You will probably require a more sophisticated behaviour data structure. The only thing important is to know if the element was processed or not, so you know if the element has to go to the dead queue or not.

To send messages to the actor:

(defn push [actor message]
  (send actor
        (fn [state new-message]
          (if-let [f (get-in state [:behaviour new-message])]
            (do
              (f new-message)
              state)
            (update-in state [:dead-queue] conj new-message)))
        message))

So if there is a match on the behaviour, the message is processed immediately. If not, it is stored in the dead queue. You could in try to match/process all the messages in the dead queue after processing the new message if you expected that the behaviours are not pure functions.
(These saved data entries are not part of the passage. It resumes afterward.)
(* ===== verification/Regions.v ===== *)
(** * Regions

    [src/core/regions.rs]: region selection, URL previews and the bundle-name
    filters.  Regular expressions are a parameter: [regex_new pattern] is
    [Regex::new(pattern).ok()] with [is_match] as the function it returns. *)

From S2P Require Import Prelude Errors RustStr Config Models.

Local Open Scope string_scope.
Local Open Scope list_scope.

(** [select_region]. *)
Definition select_region (config : AppConfig) (name : string) : result RegionConfig RegionError :=
  match regions config !! name with
  | None => Err (RegionNotFound name)
  | Some region =>
      if negb (region_enabled region) then Err (RegionDisabled name) else Ok region
  end.

Definition cookies_note : string := "region requires runtime cookies before downloads can start".
Definition incomplete_note : string :=
  "asset info URL preview is incomplete until asset_version, asset_hash, and profile hash are known".
Definition nuverse_note : string :=
  "asset_version is always resolved at runtime from the provider lookup URL".

(** The substitution of the four ColorfulPalette placeholders, in the order of
    [build_url_preview] and [render_asset_info_url]. *)
Definition fill_palette (template env hash asset_version asset_hash : string) : string :=
  replace "{asset_hash}" asset_hash
    (replace "{asset_version}" asset_version
       (replace "{hash}" hash (replace "{env}" env template))).

(** [build_url_preview]. *)
Definition build_url_preview (region : RegionConfig) (request : AssetUpdateRequest) : UrlPreview :=
  match provider region with
  | ColorfulPalette _ _ info_template bundle_template profile profile_hashes required_cookies _ =>
      let notes := if required_cookies then [cookies_note] else [] in
      let profile_hash := profile_hashes !! profile in
      let notes := match profile_hash with
                   | None => notes ++ ["profile hash for `" +:+ profile +:+ "` is missing"]
                   | Some _ => notes
                   end in
      let '(info_url, notes) :=
        match req_asset_version request, req_asset_hash request, profile_hash with
        | Some asset_version, Some asset_hash, Some profile_hash =>
            (Some (fill_palette info_template profile profile_hash asset_version asset_hash), notes)
        | _, _, _ => (None, notes ++ [incomplete_note])
        end in
      mkUrlPreview "colorful_palette" info_url None
        (fill_palette bundle_template profile (default "<profile-hash>" profile_hash)
           (default "<asset-version>" (req_asset_version request))
           (default "<asset-hash>" (req_asset_hash request)))
        notes
  | Nuverse _ version_url app_version info_template bundle_template required_cookies _ =>
      let notes := (if required_cookies then [cookies_note] else []) ++ [nuverse_note] in
      mkUrlPreview "nuverse"
        (Some (replace "{asset_version}" "<resolved-at-runtime>"
                 (replace "{app_version}" app_version info_template)))
        (Some (replace "{app_version}" app_version version_url))
        (replace "{asset_version}" "<resolved-at-runtime>"
           (replace "{app_version}" app_version bundle_template))
        notes
  end.

Section Patterns.
Context (regex_new : string -> option (string -> bool)).

(** [compile_patterns]: patterns that do not compile are dropped. *)
Definition compile_patterns (patterns : list string) : list (string -> bool) :=
  omap regex_new patterns.

(** [matches_any]. *)
Definition matches_any (patterns : list (string -> bool)) (bundle_name : string) : bool :=
  existsb (fun regex => regex bundle_name) patterns.

(** [first_match_index]. *)
Fixpoint first_match_from (idx : nat) (patterns : list (string -> bool)) (bundle_name : string)
    : option nat :=
  match patterns with
  | [] => None
  | regex :: patterns' =>
      if regex bundle_name then Some idx else first_match_from (S idx) patterns' bundle_name
  end.
Definition first_match_index (patterns : list (string -> bool)) (bundle_name : string) : option nat :=
  first_match_from 0 patterns bundle_name.

(** [should_skip_bundle] and [should_skip_bundle_compiled]. *)
Definition should_skip_bundle (filters : RegionFiltersConfig) (bundle_name : string) : bool :=
  matches_any (compile_patterns (skip filters)) bundle_name.

(** [download_priority] and [download_priority_compiled]. *)
Definition download_priority (filters : RegionFiltersConfig) (bundle_name : string) : option nat :=
  first_match_index (compile_patterns (priority_filters filters)) bundle_name.

Lemma matches_any_spec ps name : matches_any ps name = true <-> exists r, r ∈ ps /\ r name = true.
Proof.
  unfold matches_any. rewrite existsb_exists. split; intros (r & H & ?); exists r; split; try done;
    by apply list_elem_of_In.
Qed.

Lemma first_match_from_spec idx ps name n :
  first_match_from idx ps name = Some n <->
  exists k r, n = (idx + k)%nat /\ ps !! k = Some r /\ r name = true /\
    forall j r', (j < k)%nat -> ps !! j = Some r' -> r' name = false.
Proof.
  revert idx. induction ps as [|p ps IH]; intros idx; simpl.
  - split; [done|]. intros (k & r & _ & H & _). by rewrite lookup_nil in H.
  - destruct (p name) eqn:E.
    + split.
      * intros [= <-]. exists 0%nat, p. repeat split; [lia | done | lia].
      * intros ([|k] & r & -> & Hk & Hr & Hmin); [f_equal; lia|].
        specialize (Hmin 0%nat p ltac:(lia) eq_refl). congruence.
    + rewrite IH. split.
      * intros (k & r & -> & Hk & Hr & Hmin). exists (S k), r. repeat split; try done; [lia|].
        intros [|j] r' Hj; simpl; [intros [= <-]; done | intros; eapply Hmin; [|done]; lia].
      * intros ([|k] & r & -> & Hk & Hr & Hmin); simpl in Hk; [congruence|].
        exists k, r. repeat split; try done; [lia|].
        intros j r' Hj Hlk. apply (Hmin (S j) r'); [lia | done].
Qed.

(** A bundle that matches a priority pattern gets the index of the first one. *)
Lemma first_match_index_spec ps name n :
  first_match_index ps name = Some n <->
  exists r, ps !! n = Some r /\ r name = true /\
    forall j r', (j < n)%nat -> ps !! j = Some r' -> r' name = false.
Proof.
  unfold first_match_index. rewrite first_match_from_spec. split.
  - intros (k & r & -> & ?). by exists r.
  - intros (r & ?). by exists n, r.
Qed.

Lemma first_match_index_bound ps name n : first_match_index ps name = Some n -> (n < length ps)%nat.
Proof. intros (r & H & _)%first_match_index_spec. by apply lookup_lt_Some in H. Qed.
End Patterns.

(** The preview of a ColorfulPalette region knows the info URL exactly when the
    version, the hash and the profile hash are known, and it warns exactly
    about what is missing. *)
Lemma palette_preview_complete region request cv gv it bt profile hashes ck cb :
  provider region = ColorfulPalette cv gv it bt profile hashes ck cb ->
  (is_Some (asset_info_url (build_url_preview region request)) <->
   is_Some (req_asset_version request) /\ is_Some (req_asset_hash request) /\
   is_Some (hashes !! profile)).
Proof.
  intros Hp. unfold build_url_preview. rewrite Hp.
  destruct (req_asset_version request), (req_asset_hash request), (hashes !! profile);
    simpl; split; intros H; try done; try (destruct H as [? H]; by inversion H);
    destruct H as ([? H1] & [? H2] & [? H3]); done.
Qed.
In this example implementation this is not possible.

We could change the behaviour of the actor to give the messages on the dead queue a chance to be processed:

(defn change-behaviour [actor behaviour]
  (send actor
        (fn [state new-behaviour]
          (let [to-process (filter new-behaviour (:dead-queue state))
                new-dead-queue (vec (remove (set to-process) (:dead-queue state)))]
            (doseq [old-message to-process
                    :let [f (get new-behaviour old-message)]]
              (f old-message))
            {:behaviour new-behaviour
             :dead-queue new-dead-queue}))
        conds))

And an example of using it:

(push actor 4)
(push actor 18)
(push actor 1)
(push actor 18)
(push actor 5)
(change-behaviour actor {18 (partial println "There was an")})
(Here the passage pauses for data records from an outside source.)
(* ===== verification/Paths.v ===== *)
(** * Paths

    [std::path] as the sources use it on Unix: a path string is read as its
    [components()], and [strip_prefix], [parent], [join], [file_name],
    [extension] and [set_extension] act on components, which is also what path
    equality compares. *)

From Stdlib Require Import Ascii.
From S2P Require Import Prelude RustStr.

Local Open Scope string_scope.
Local Open Scope list_scope.

#[local] Arguments String.append : simpl nomatch.

(** [std::path::Component], without the Windows prefixes. *)
Inductive component : Type :=
| RootDir
| CurDir
| ParentDir
| Normal (name : string).

#[export] Instance component_eq_dec : EqDecision component.
Proof. solve_decision. Defined.

#[export] Instance component_countable : Countable component :=
  inj_countable'
    (fun c => match c with
              | RootDir => inl 0%nat | CurDir => inl 1%nat | ParentDir => inl 2%nat | Normal w => inr w
              end)
    (fun x => match x with
              | inl 0%nat => RootDir | inl 1%nat => CurDir | inl _ => ParentDir | inr w => Normal w
              end)
    ltac:(by intros []).

Abbreviation path := (list component).

(** One piece between slashes; empty pieces and [.] are skipped. *)
Definition piece (w : string) : option component :=
  if is_empty w then None
  else if String.eqb w "." then None
  else if String.eqb w ".." then Some ParentDir
  else Some (Normal w).

(** [Path::components]: a leading [.] is kept. *)
Definition components (s : string) : path :=
  let ps := split_on "/" s in
  (if starts_with "/" s then [RootDir]
   else if String.eqb (hd "" ps) "." then [CurDir] else [])
  ++ omap piece ps.

Definition is_absolute (p : path) : bool :=
  match p with RootDir :: _ => true | _ => false end.

Definition component_str (c : component) : string :=
  match c with RootDir => "" | CurDir => "." | ParentDir => ".." | Normal w => w end.

(** [Path::to_string_lossy] of a path given by its components. *)
Definition path_str (p : path) : string :=
  match p with
  | [RootDir] => "/"
  | _ => join_with "/" (map component_str p)
  end.

(** [Path::strip_prefix]. *)
Fixpoint path_strip_prefix (base p : path) : option path :=
  match base, p with
  | [], _ => Some p
  | b :: base', c :: p' => if decide (b = c) then path_strip_prefix base' p' else None
  | _ :: _, [] => None
  end.

(** [Path::parent]. *)
Definition path_parent (p : path) : option path :=
  match last p with
  | None | Some RootDir => None
  | Some _ => Some (removelast p)
  end.

(** [Path::join] and [PathBuf::push]: an absolute path replaces. *)
Definition path_join (p q : path) : path :=
  if is_absolute q then q
  else p ++ match p, q with _ :: _, CurDir :: q' => q' | _, _ => q end.

(** [Path::file_name]. *)
Definition file_name (p : path) : option string :=
  match last p with Some (Normal w) => Some w | _ => None end.

(** The last dot of a file name, unless it is its first character: the stem and
    the extension. *)
Fixpoint rsplit_dot (s : string) : option (string * string) :=
  match s with
  | EmptyString => None
  | String a s' =>
      match rsplit_dot s' with
      | Some (stem, ext) => Some (String a stem, ext)
      | None => if Ascii.eqb a "." then Some ("", s') else None
      end
  end.
Definition split_extension (name : string) : string * option string :=
  match rsplit_dot name with
  | Some (String a stem, ext) => (String a stem, Some ext)
  | _ => (name, None)
  end.

(** [Path::extension]. *)
Definition extension (p : path) : option string :=
  match file_name p with Some w => (split_extension w).2 | None => None end.

(** [PathBuf::set_extension] with a non-empty extension. *)
Definition set_extension (ext : string) (p : path) : path :=
  match file_name p with
  | Some w => removelast p ++ [Normal ((split_extension w).1 +:+ "." +:+ ext)]
  | None => p
  end.

(** ** Lemmas *)

Lemma path_strip_prefix_Some base p q : path_strip_prefix base p = Some q <-> p = base ++ q.
Proof.
  revert p. induction base as [|b base IH]; intros p; simpl.
  - split; [by intros; simplify_eq | by intros ->].
  - destruct p as [|c p]; [by split|]. case_decide; [subst; rewrite IH|]; naive_solver.
Qed.

(** A relative name whose pieces are proper names. *)
Definition proper_name (w : string) : bool :=
  negb (is_empty w) && negb (String.eqb w ".") && negb (String.eqb w "..").

Lemma piece_proper w : proper_name w = true -> piece w = Some (Normal w).
Proof.
  unfold proper_name, piece. destruct (is_empty w), (String.eqb w "."), (String.eqb w ".."); done.
Qed.

Lemma starts_with_slash s : starts_with "/" s = true -> hd "" (split_on "/" s) = "".
Proof. intros [t ->]%starts_with_spec. done. Qed.

(** The components of a name without empty, [.] or [..] pieces are its pieces. *)
Lemma components_proper s :
  forallb proper_name (split_on "/" s) = true -> components s = map Normal (split_on "/" s).
Proof.
  intros H. unfold components.
  assert (Hhd : proper_name (hd "" (split_on "/" s)) = true).
  { pose proof (split_on_not_nil "/" s). destruct (split_on "/" s) as [|w ws]; [done|].
    simpl in *. by apply andb_true_iff in H as [? _]. }
  destruct (starts_with "/" s) eqn:E; [by rewrite starts_with_slash in Hhd by done|].
  destruct (String.eqb _ ".") eqn:E2.
  - apply String.eqb_eq in E2. by rewrite E2 in Hhd.
  - simpl. clear -H. induction (split_on "/" s) as [|w ws IH]; [done|]. csimpl in *.
    apply andb_true_iff in H as [Hw Hws]. rewrite (piece_proper w Hw). f_equal. by apply IH.
Qed.

Lemma file_name_snoc p w : file_name (p ++ [Normal w]) = Some w.
Proof. unfold file_name. by rewrite last_snoc. Qed.

Lemma removelast_snoc {A} (l : list A) x : removelast (l ++ [x]) = l.
Proof. rewrite removelast_app by done. simpl. by rewrite app_nil_r. Qed.

Example components_ex :
  components "/data//jp/./music/../x.bundle"
  = [RootDir; Normal "data"; Normal "jp"; Normal "music"; ParentDir; Normal "x.bundle"]
  /\ extension (components "a/x.tar.gz") = Some "gz" /\ extension (components "a/.git") = None
  /\ path_str (set_extension "bundle" (components "a/x.1")) = "a/x.bundle".
Proof. by repeat split. Qed.

(** ** Printing and reading back *)

(** What can follow the first component of a path. *)
Definition inner (c : component) : Prop :=
  match c with
  | ParentDir => True
  | Normal w => proper_name w = true /\ has_char "/" w = false
  | _ => False
  end.

Lemma piece_inner w c : has_char "/" w = false -> piece w = Some c -> inner c /\ component_str c = w.
Proof.
  unfold piece, inner, proper_name. intros Hs. destruct (is_empty w) eqn:E1; [done|].
  destruct (String.eqb w ".") eqn:E2; [done|]. destruct (String.eqb w "..") eqn:E3; intros ?; simplify_eq.
  - apply String.eqb_eq in E3. by subst.
  - by rewrite E1, E2, E3.
Qed.

Lemma pieces_inner ps :
  Forall (fun w => has_char "/" w = false) ps -> Forall inner (omap piece ps).
Proof.
  induction 1 as [|w ps Hw _ IH]; csimpl; [constructor|].
  destruct (piece w) as [c|] eqn:E; [|done]. constructor; [by eapply piece_inner | done].
Qed.

(** Only the first component of a path is special. *)
Lemma components_tail s c p : components s = c :: p -> Forall inner p.
Proof.
  unfold components. pose proof (pieces_inner _ (split_on_no_sep "/" s)) as Hp.
  destruct (starts_with "/" s); [|destruct (String.eqb _ ".")]; simpl; intros E; simplify_eq; try done.
  rewrite E in Hp. by inversion Hp.
Qed.

Lemma inner_str c : inner c -> piece (component_str c) = Some c /\ has_char "/" (component_str c) = false
  /\ component_str c <> "." /\ component_str c <> "".
Proof.
  destruct c as [| | |w]; simpl; try done. intros [Hp Hs]. rewrite (piece_proper w Hp).
  split; [done|]. split; [done|]. split; intros ->; done.
Qed.

Lemma inner_pieces p :
  Forall inner p ->
  omap piece (map component_str p) = p /\ Forall (fun w => has_char "/" w = false) (map component_str p).
Proof.
  induction 1 as [|c p Hc _ [IH1 IH2]]; [done|]. destruct (inner_str c Hc) as (E & Hs & _).
  csimpl. rewrite E. split; [by f_equal | by constructor].
Qed.

(** A relative path of inner components is read back from its string. *)
Lemma components_path_str p : Forall inner p -> components (path_str p) = p.
Proof.
  intros Hp. destruct p as [|c p]; [done|]. pose proof (Forall_inv Hp) as Hc.
  assert (path_str (c :: p) = join_with "/" (map component_str (c :: p))) as -> by (destruct c, p; done).
  destruct (inner_pieces _ Hp) as [Ho Hs]. destruct (inner_str c Hc) as (_ & _ & Hdot & Hne).
  unfold components. rewrite split_join by done. rewrite Ho.
  assert (Hhd : hd "" (split_on "/" (join_with "/" (map component_str (c :: p)))) = component_str c)
    by (by rewrite split_join).
  destruct (starts_with "/" _) eqn:E.
  - apply starts_with_slash in E. congruence.
  - simpl. apply String.eqb_neq in Hdot. by rewrite Hdot.
Qed.

(** The characters of the components after the first come from the path. *)
Lemma rel_chars s base rel :
  components s = base ++ rel -> base <> [] ->
  has_char "\" (path_str rel) = true -> has_char "\" s = true.
Proof.
  intros E Hb Hc. destruct base as [|b base]; [done|]. simpl in E.
  pose proof (components_tail _ _ _ E) as Hin. apply Forall_app in Hin as [_ Hin].
  assert (Hr : rel <> [RootDir]) by (intros ->; by inversion Hin).
  assert (path_str rel = join_with "/" (map component_str rel)) as Hs.
  { destruct rel as [|[] [|]]; done. }
  rewrite Hs, has_char_join in Hc by done.
  apply existsb_exists in Hc as (w & (c & <- & Hw)%in_map_iff & Hw2).
  rewrite <- (join_split "/" s), has_char_join by done. apply existsb_exists.
  assert (Hcs : In c (components s)) by (rewrite E; right; apply in_app_iff; by right).
  exists (component_str c). split; [|done].
  assert (inner c) by (rewrite Forall_forall in Hin; apply Hin; by apply list_elem_of_In).
  unfold components in Hcs. apply in_app_iff in Hcs as [Hcs|Hcs].
  - destruct (starts_with "/" s); [|destruct (String.eqb _ ".")]; simpl in Hcs; intuition; subst; done.
  - apply list_elem_of_In, list_elem_of_omap in Hcs as (w' & Hw' & Hp).
    apply piece_inner in Hp as [_ ->]; [by apply list_elem_of_In|].
    pose proof (split_on_no_sep "/" s) as Hns. rewrite Forall_forall in Hns. by apply Hns.
Qed.

Lemma rsplit_dot_Some s stem ext : rsplit_dot s = Some (stem, ext) -> s = stem +:+ "." +:+ ext.
Proof.
  revert stem. induction s as [|a s IH]; intros stem; simpl; [done|].
  destruct (rsplit_dot s) as [[st ex]|].
  - intros ?; simplify_eq. simpl. by rewrite (IH st).
  - destruct (Ascii.eqb_spec a "."); [|done]. intros ?; by simplify_eq.
Qed.

Lemma rsplit_dot_app s ext :
  has_char "." ext = false -> rsplit_dot (s +:+ "." +:+ ext) = Some (s, ext).
Proof.
  intros Hext. induction s as [|a s IH].
  - assert (rsplit_dot ext = None) as Hn.
    { induction ext as [|b ext IHe]; simpl in *; [done|]. apply orb_false_iff in Hext as [H1 H2].
      by rewrite (IHe H2), H1. }
    simpl. by rewrite Hn.
  - simpl in *. by rewrite IH.
Qed.

(** The extension that was set is read back, for a name that is not empty. *)
Lemma split_extension_set w :
  w <> "" -> (split_extension ((split_extension w).1 +:+ ".bundle")).2 = Some "bundle".
Proof.
  intros Hw.
  assert (Hset : forall a s, (split_extension (String a s +:+ ".bundle")).2 = Some "bundle").
  { intros a s. unfold split_extension.
    change (String a s +:+ ".bundle") with (String a s +:+ "." +:+ "bundle").
    by rewrite (rsplit_dot_app (String a s) "bundle"). }
  unfold split_extension at 2. destruct w as [|b w]; [done|].
  destruct (rsplit_dot (String b w)) as [[[|a stem] ext]|]; simpl fst; apply Hset.
Qed.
And the same solution based on core.async:

(defn create-actor [behaviour]
  (let [queue (async/chan)]
    (async/go-loop [dead-queue []
                    behaviour behaviour]
    (let [[type val] (async/<! queue)]
      (if (= type :data)
        (if-let [f (get behaviour val)]
          (do
            (f val)
            (recur dead-queue behaviour))
          (recur (conj dead-queue val) behaviour))
        (let [to-process (filter val dead-queue)
              new-dead-queue (vec (remove (set to-process) dead-queue))]
          (doseq [old-msg to-process
                  :let [f (get val old-msg)]]
            (f old-msg))
          (recur new-dead-queue val)))))
  queue))

(defn push [actor message]
  (async/go
    (async/>! actor [:data message])))

(defn change-behaviour [actor behaviour]
  (async/go
    (async/>! actor [:behaviour behaviour])))

Upvotes: 1

Symfrog
Symfrog

Reputation: 3418

Have you considered using core.async? It provides what you need in a lightweight way.